* Exercise requirements:
Which lines in the data below contain the word "that"? Return each of them.

Saved data entries
Segment Open

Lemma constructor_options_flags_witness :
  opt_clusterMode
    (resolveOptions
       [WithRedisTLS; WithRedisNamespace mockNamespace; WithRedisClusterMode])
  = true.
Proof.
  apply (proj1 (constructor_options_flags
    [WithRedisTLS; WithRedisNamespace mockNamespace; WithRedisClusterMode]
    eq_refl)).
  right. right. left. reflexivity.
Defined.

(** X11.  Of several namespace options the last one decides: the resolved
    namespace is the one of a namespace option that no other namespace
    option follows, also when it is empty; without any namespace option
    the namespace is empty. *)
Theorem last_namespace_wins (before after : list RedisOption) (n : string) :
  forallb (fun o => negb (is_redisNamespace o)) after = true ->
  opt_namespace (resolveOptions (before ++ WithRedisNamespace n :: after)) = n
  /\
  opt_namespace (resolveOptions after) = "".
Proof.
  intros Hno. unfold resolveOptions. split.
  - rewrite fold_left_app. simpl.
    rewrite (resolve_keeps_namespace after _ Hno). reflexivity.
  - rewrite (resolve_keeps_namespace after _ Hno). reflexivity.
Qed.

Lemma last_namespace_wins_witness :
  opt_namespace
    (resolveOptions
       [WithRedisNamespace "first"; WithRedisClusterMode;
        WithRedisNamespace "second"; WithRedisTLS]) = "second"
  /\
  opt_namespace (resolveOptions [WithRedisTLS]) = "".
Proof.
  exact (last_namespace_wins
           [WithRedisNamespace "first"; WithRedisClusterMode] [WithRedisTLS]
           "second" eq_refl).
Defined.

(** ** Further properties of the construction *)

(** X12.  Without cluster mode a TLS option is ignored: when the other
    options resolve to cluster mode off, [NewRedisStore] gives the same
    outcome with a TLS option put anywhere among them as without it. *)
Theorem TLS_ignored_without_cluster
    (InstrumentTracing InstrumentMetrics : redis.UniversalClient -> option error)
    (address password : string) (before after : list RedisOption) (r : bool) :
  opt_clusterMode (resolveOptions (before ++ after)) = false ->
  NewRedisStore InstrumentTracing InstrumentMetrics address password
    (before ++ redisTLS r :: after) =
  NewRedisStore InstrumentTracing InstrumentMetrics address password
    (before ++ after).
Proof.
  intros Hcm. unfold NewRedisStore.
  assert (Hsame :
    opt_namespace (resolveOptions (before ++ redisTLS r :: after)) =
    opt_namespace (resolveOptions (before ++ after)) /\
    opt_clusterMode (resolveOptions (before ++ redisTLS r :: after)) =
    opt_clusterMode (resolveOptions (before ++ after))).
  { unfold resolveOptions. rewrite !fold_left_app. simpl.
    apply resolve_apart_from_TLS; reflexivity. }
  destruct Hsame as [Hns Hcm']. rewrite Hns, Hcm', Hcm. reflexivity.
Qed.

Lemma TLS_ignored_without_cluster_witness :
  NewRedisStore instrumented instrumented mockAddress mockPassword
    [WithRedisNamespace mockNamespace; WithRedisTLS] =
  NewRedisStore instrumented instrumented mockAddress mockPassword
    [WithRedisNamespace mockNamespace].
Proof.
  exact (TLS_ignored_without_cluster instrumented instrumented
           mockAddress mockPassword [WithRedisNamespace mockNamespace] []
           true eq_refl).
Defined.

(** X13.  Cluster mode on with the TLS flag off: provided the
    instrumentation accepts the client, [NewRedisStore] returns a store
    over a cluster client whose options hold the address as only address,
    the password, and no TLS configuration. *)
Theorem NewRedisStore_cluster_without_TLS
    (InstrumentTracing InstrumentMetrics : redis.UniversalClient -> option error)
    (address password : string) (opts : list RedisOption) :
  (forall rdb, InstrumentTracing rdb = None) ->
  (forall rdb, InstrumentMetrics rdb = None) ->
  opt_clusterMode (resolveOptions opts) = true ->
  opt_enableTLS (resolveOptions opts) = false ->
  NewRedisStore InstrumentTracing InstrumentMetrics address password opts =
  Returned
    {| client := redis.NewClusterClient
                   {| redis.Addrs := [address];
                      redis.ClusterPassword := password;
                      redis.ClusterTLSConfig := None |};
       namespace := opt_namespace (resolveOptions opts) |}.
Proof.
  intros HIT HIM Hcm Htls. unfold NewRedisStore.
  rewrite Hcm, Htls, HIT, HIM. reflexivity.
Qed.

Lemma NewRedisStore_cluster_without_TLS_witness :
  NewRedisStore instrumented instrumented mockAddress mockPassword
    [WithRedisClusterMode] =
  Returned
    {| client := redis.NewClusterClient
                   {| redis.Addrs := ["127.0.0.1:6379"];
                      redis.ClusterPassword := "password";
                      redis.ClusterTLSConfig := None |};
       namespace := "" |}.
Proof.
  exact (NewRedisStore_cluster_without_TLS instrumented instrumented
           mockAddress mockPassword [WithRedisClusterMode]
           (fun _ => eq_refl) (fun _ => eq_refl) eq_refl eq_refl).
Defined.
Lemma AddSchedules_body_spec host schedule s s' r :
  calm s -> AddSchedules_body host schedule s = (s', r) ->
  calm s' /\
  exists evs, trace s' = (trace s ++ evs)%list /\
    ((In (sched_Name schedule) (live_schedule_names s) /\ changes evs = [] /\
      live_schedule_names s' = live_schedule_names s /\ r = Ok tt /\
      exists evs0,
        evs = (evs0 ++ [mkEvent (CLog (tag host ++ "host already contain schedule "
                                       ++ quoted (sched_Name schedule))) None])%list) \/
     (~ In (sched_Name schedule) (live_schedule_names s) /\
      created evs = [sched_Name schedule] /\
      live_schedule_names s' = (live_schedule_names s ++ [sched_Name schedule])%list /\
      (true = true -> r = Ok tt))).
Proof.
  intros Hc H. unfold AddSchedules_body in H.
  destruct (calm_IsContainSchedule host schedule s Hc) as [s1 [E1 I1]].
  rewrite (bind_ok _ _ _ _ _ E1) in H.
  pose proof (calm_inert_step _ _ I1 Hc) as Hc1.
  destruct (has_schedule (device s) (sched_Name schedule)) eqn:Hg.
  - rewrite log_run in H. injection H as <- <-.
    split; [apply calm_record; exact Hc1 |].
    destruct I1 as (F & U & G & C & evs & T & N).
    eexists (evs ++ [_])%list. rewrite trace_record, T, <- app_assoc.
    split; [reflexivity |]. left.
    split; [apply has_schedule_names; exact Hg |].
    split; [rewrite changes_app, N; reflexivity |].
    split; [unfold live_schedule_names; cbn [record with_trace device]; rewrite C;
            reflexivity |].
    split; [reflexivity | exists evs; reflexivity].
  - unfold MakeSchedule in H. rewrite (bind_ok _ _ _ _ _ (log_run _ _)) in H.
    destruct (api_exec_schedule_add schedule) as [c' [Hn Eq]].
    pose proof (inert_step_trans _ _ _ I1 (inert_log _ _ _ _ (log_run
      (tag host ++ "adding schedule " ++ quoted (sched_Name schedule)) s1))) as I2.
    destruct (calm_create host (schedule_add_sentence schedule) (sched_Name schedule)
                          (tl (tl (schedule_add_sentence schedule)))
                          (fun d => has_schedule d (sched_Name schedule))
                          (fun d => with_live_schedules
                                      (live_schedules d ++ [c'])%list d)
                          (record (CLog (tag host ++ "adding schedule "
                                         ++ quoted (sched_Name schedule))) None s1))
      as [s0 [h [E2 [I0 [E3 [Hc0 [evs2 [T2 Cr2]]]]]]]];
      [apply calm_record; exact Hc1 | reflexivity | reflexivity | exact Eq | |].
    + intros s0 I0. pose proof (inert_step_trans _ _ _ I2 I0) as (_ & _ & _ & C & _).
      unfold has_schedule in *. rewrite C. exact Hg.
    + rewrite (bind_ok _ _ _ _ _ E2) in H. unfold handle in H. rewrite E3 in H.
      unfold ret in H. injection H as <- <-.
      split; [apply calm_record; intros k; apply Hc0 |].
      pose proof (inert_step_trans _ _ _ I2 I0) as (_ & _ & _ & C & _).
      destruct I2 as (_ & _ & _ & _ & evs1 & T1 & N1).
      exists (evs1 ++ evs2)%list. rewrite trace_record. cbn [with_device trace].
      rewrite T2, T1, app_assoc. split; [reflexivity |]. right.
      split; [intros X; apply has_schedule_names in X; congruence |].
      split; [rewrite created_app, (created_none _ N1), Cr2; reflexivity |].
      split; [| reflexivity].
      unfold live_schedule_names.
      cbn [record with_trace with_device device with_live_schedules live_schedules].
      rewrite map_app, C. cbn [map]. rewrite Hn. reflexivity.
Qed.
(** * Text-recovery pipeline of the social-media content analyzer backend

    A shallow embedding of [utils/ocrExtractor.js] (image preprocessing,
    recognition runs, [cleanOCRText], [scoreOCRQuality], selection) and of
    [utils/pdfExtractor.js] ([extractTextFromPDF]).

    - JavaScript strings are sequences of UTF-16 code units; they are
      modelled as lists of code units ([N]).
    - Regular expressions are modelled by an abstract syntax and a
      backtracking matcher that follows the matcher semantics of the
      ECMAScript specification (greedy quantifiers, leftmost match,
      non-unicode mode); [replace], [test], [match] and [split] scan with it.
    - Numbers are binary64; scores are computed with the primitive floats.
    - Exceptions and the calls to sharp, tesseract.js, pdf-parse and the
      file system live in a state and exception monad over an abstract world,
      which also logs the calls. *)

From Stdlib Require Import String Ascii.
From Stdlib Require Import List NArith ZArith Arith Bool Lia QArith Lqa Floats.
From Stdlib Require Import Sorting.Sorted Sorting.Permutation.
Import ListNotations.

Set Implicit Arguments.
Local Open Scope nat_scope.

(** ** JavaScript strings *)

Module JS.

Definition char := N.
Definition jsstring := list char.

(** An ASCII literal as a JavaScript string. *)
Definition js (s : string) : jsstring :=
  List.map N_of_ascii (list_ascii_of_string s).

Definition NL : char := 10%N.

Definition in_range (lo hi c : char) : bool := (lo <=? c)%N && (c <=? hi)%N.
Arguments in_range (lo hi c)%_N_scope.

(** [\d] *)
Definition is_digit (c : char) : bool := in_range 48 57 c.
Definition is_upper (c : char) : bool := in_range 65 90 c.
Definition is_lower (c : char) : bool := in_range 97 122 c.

Segment Closed

* Answer for this exercise:
    namespace is the one of a namespace option that no other namespace
      backtracking matcher that follows the matcher semantics of the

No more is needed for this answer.